Input data START

(** ** Deep structural equality

    [deepEqual] is deep equality with the order of properties included: two
    values are equal when they are built the same way, the same scalar,
    arrays with deeply equal elements in the same positions, objects with
    the same keys, in the same order, holding deeply equal values. *)
Fixpoint deepEqual (a b : JsValue) : bool :=
  match a, b with
  | JUndefined, JUndefined => true
  | JNull, JNull => true
  | JBool x, JBool y => Bool.eqb x y
  | JNum x, JNum y => (x =? y)%Z
  | JNaN, JNaN => true
  | JInfinity x, JInfinity y => Bool.eqb x y
  | JStr x, JStr y => String.eqb x y
  | JArr xs, JArr ys =>
      (fix each (xs ys : list JsValue) : bool :=
         match xs, ys with
         | [], [] => true
         | x :: xs', y :: ys' => deepEqual x y && each xs' ys'
         | _, _ => false
         end) xs ys
  | JObj ps, JObj qs =>
      (fix each (ps qs : list (string * JsValue)) : bool :=
         match ps, qs with
         | [], [] => true
         | p :: ps', q :: qs' =>
             String.eqb (fst p) (fst q) && deepEqual (snd p) (snd q) && each ps' qs'
         | _, _ => false
         end) ps qs
  | _, _ => false
  end.



(** ** The editable overlay *)

Module EditableOverlay.
Section Overlay.

(** The persisted settings, and the relevance predicate that gives
    [disabled]. *)
Variable persisted : gmap SettingId ISetting.
Variable isDisabled : ISetting -> bool.

(** Modelled from the spec: [getEditableSetting], which the provider of the
    context implements and this file only declares.  An overlay entry if
    there is one, else an entry made from the persisted record with
    [changed = false]. *)
Definition get (overlay : gmap SettingId IEditableSetting) (id : SettingId)
    : option IEditableSetting :=
  match overlay !! id with
  | Some e => Some e
  | None =>
      (fun s => {| setting := s; disabled := isDisabled s; changed := false |})
        <$> persisted !! id
  end.

(** Modelled from the spec: the merge of one patch into an entry.  The keys
    the patch has replace the entry's; [changed], when the patch does not
    give it, is recomputed by comparing the merged [value] and [editor] with
    the persisted record's under deep structural equality. *)
Definition merge (record : ISetting) (e : IEditableSetting) (p : Patch) : IEditableSetting :=
  let v := default (value e) (patch_value p) in
  let ed := default (editor e) (patch_editor p) in
  {| setting :=
       {| _id := _id e; value := v; editor := ed;
          packageValue := packageValue e; packageEditor := packageEditor e |};
     disabled := disabled e;
     changed :=
       default (negb (deepEqual v (value record)) || negb (deepEqual ed (editor record)))
               (patch_changed p) |}.

(** Modelled from the spec: [dispatchToEditableSettings], which the provider
    of the context implements and this file only declares.  A patch without
    an id, or whose id has no persisted record, is dropped. *)
Definition applyPatch (overlay : gmap SettingId IEditableSetting) (p : Patch)
    : gmap SettingId IEditableSetting :=
  match patch_id p with
  | None => overlay
  | Some id =>
      match persisted !! id, get overlay id with
      | Some record, Some e => <[id := merge record e p]> overlay
      | _, _ => overlay
      end
  end.

Definition applyPatches (overlay : gmap SettingId IEditableSetting) (patches : list Patch)
    : gmap SettingId IEditableSetting :=
  foldl applyPatch overlay patches.

(** The overlay after the calls of a trace. *)
Definition run (overlay : gmap SettingId IEditableSetting) (tr : list Event)
    : gmap SettingId IEditableSetting :=
  foldl (fun o ev =>
           match ev with
           | DispatchToEditableSettings patches => applyPatches o patches
           | _ => o
           end) overlay tr.

End Overlay.
End EditableOverlay.

(** The dirty invariant of an entry against the persisted record, as the
    facades test it: [changed] tells whether the [JSON.stringify] text of
    the entry's value or editor differs from the text of the record's; for
    comparable values it is the negation of their deep equality. *)
Definition dirtyInvariant (record : ISetting) (s : IEditableSetting) : Prop :=
  (changed s = true <->
   JSON.stringify (value s) <> JSON.stringify (value record)
   \/ JSON.stringify (editor s) <> JSON.stringify (editor record))
  /\ (JSON.comparable (value s) = true -> JSON.comparable (editor s) = true ->
      JSON.comparable (value record) = true -> JSON.comparable (editor record) = true ->
      changed s = negb (deepEqual (value s) (value record)
                        && deepEqual (editor s) (editor record))).

(** ** Reading a trace *)

(** The batches given to [dispatch]. *)
Definition dispatchCalls (tr : list Event) : list (list Change) :=
  omap (fun ev => match ev with Dispatch c => Some c | _ => None end) tr.

(** The arrays given to [dispatchToEditableSettings]. *)
Definition editableCalls (tr : list Event) : list (list Patch) :=
  omap (fun ev => match ev with DispatchToEditableSettings p => Some p | _ => None end) tr.

(** The languages given to [loadLanguage]. *)
Definition loadLanguageCalls (tr : list Event) : list JsValue :=
  omap (fun ev => match ev with LoadLanguage l => Some l | _ => None end) tr.

(** The toast messages, by type. *)
Definition toastCalls (ty : ToastType) (tr : list Event) : list JsValue :=
  omap (fun ev =>
          match ev, ty with
          | DispatchToastMessage type_success m, type_success => Some m
          | DispatchToastMessage type_error m, type_error => Some m
          | _, _ => None
          end) tr.

(** ** Sample data *)

Module Sample.

Definition mkSetting (id : SettingId) (v e pv pe : JsValue) : ISetting :=
  {| _id := id; value := v; editor := e; packageValue := pv; packageEditor := pe |}.

Definition mkEditable (s : ISetting) (isDisabled isChanged : bool) : IEditableSetting :=
  {| setting := s; disabled := isDisabled; changed := isChanged |}.

Definition general : ISetting :=
  mkSetting "General" JUndefined JUndefined JUndefined JUndefined.

(** A context with one group, [General], whose only section has the given
    members; [records] are the persisted settings. *)
Definition context (records : list ISetting) (members : list IEditableSetting)
    (dispatched : Outcome) : PrivilegedSettingsContextValue :=
  {| querySetting := fun id => List.find (fun s => String.eqb (_id s) id) records;
     dispatch := fun _ => dispatched;
     getSettingsGroup := fun g =>
       if String.eqb g "General" then
         Some {| GroupDescriptor.self := mkEditable general false false;
                 GroupDescriptor.editableSettings := members;
                 GroupDescriptor.sections := [EmptyString];
                 GroupDescriptor.changed := List.existsb (fun s => changed s) members |}
       else None;
     getSettingsSection := fun g n =>
       if String.eqb g "General" then
         Some {| SectionDescriptor.name := n;
                 SectionDescriptor.editableSettings := members;
                 SectionDescriptor.settings := List.map (fun s => _id (setting s)) members;
                 SectionDescriptor.changed := List.existsb (fun s => changed s) members;
                 SectionDescriptor.canReset :=
                   List.existsb
                     (fun s => negb (disabled s)
                               && (stringifyDiffers (value s) (packageValue s)
                                   || stringifyDiffers (editor s) (packageEditor s)))
                     members |}
       else None |}.

Definition t (key : string) (options : option JsValue) : string := key.

Definition loaded (lng : JsValue) : Outcome := Resolved.

(** Persisted records. *)
Definition languageRecord : ISetting :=
  mkSetting "Language" (JStr "en") JUndefined (JStr "") JUndefined.
Definition siteName : ISetting :=
  mkSetting "Site_Name" (JStr "Rocket.Chat") JUndefined (JStr "Rocket.Chat") JUndefined.
Definition color : ISetting :=
  mkSetting "theme-color-primary" (JStr "#1d74f5") (JStr "color")
            (JStr "#175cc4") (JStr "color").

Definition records : list ISetting := [languageRecord; siteName; color].

(** The same settings under edit: the language was changed to [pt-BR],
    the site name is as persisted, the colour was changed and is disabled. *)
Definition languageEdited : IEditableSetting :=
  mkEditable (mkSetting "Language" (JStr "pt-BR") JUndefined (JStr "") JUndefined)
             false true.
Definition siteNameUnedited : IEditableSetting := mkEditable siteName false false.
Definition colorEdited : IEditableSetting :=
    mkEditable (mkSetting "theme-color-primary" (JStr "#ffffff") (JStr "color")
                          (JStr "#175cc4") (JStr "color"))
               true true.
  (** A setting under edit whose persisted record is gone. *)
Definition orphanEdited : IEditableSetting :=
  mkEditable (mkSetting "Removed_Setting" (JNum 1) JUndefined (JNum 0) JUndefined)
             false true.

Definition members : list IEditableSetting :=
  [languageEdited; siteNameUnedited; colorEdited; orphanEdited].

Definition ctx : PrivilegedSettingsContextValue := context records members Resolved.

(** The same group with nothing under edit. *)
Definition ctxUnedited : PrivilegedSettingsContextValue :=
  context records [siteNameUnedited; mkEditable languageRecord false false] Resolved.

(** The change [save] dispatches for [languageEdited]. *)
Definition languageChange : Change :=
  {| change_id := "Language"; change_value := JStr "pt-BR"; change_editor := JUndefined |}.


(** An asset setting: the persisted value is an object with one property;
    [logoWithUndefinedUrl] has one more property, which holds [undefined]. *)
Definition logo : JsValue := JObj [("defaultUrl", JStr "images/logo/logo.svg")].
Definition logoWithUndefinedUrl : JsValue :=
  JObj [("url", JUndefined); ("defaultUrl", JStr "images/logo/logo.svg")].
Definition asset : ISetting := mkSetting "Assets_logo" logo JUndefined logo JUndefined.
Definition assetPackaged : ISetting :=
  mkSetting "Assets_logo" logo JUndefined logoWithUndefinedUrl JUndefined.
Definition ctxAsset : PrivilegedSettingsContextValue := context [asset] [] Resolved.
Definition ctxAssetPackaged : PrivilegedSettingsContextValue :=
  context [assetPackaged] [] Resolved.

(** A setting persisted as [2] whose package default is [1], under edit with
    the value [1] already. *)
Definition retention : ISetting :=
  mkSetting "RetentionPolicy_MaxAge" (JNum 2) JUndefined (JNum 1) JUndefined.
Definition retentionAtDefault : IEditableSetting :=
  mkEditable (mkSetting "RetentionPolicy_MaxAge" (JNum 1) JUndefined (JNum 1) JUndefined)
             false true.
Definition ctxRetention : PrivilegedSettingsContextValue :=
  context [retention] [retentionAtDefault] Resolved.

End Sample.

(** ** The default context *)

(** The value given to [createContext], which the hooks see outside a
    provider: no setting, no group, no section, and a [dispatch] that
    resolves at once. *)
Definition defaultContext : PrivilegedSettingsContextValue :=
  {| querySetting := fun _ => None;
     dispatch := fun _ => Resolved;
     getSettingsGroup := fun _ => None;
     getSettingsSection := fun _ _ => None |}.

(** ** What a trace may hold *)

(** A trace that only talks to the overlay: at most one call, to
    [dispatchToEditableSettings]. *)
Definition overlayOnly (tr : list Event) : Prop :=
  dispatchCalls tr = []
  /\ loadLanguageCalls tr = []
  /\ toastCalls type_success tr = []
  /\ toastCalls type_error tr = []
  /\ (length tr <= 1)%nat.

Input data END

In the listing above, find the line with "arrays with deeply" and the line with "overlay entry if"; output exactly those lines and all lines between them.

• [Result below]:
    arrays with deeply equal elements in the same positions, objects with
    the same keys, in the same order, holding deeply equal values. *)
Fixpoint deepEqual (a b : JsValue) : bool :=
  match a, b with
  | JUndefined, JUndefined => true
  | JNull, JNull => true
  | JBool x, JBool y => Bool.eqb x y
  | JNum x, JNum y => (x =? y)%Z
  | JNaN, JNaN => true
  | JInfinity x, JInfinity y => Bool.eqb x y
  | JStr x, JStr y => String.eqb x y
  | JArr xs, JArr ys =>
      (fix each (xs ys : list JsValue) : bool :=
         match xs, ys with
         | [], [] => true
         | x :: xs', y :: ys' => deepEqual x y && each xs' ys'
         | _, _ => false
         end) xs ys
  | JObj ps, JObj qs =>
      (fix each (ps qs : list (string * JsValue)) : bool :=
         match ps, qs with
         | [], [] => true
         | p :: ps', q :: qs' =>
             String.eqb (fst p) (fst q) && deepEqual (snd p) (snd q) && each ps' qs'
         | _, _ => false
         end) ps qs
  | _, _ => false
  end.



(** ** The editable overlay *)

Module EditableOverlay.
Section Overlay.

(** The persisted settings, and the relevance predicate that gives
    [disabled]. *)
Variable persisted : gmap SettingId ISetting.
Variable isDisabled : ISetting -> bool.

(** Modelled from the spec: [getEditableSetting], which the provider of the
    context implements and this file only declares.  An overlay entry if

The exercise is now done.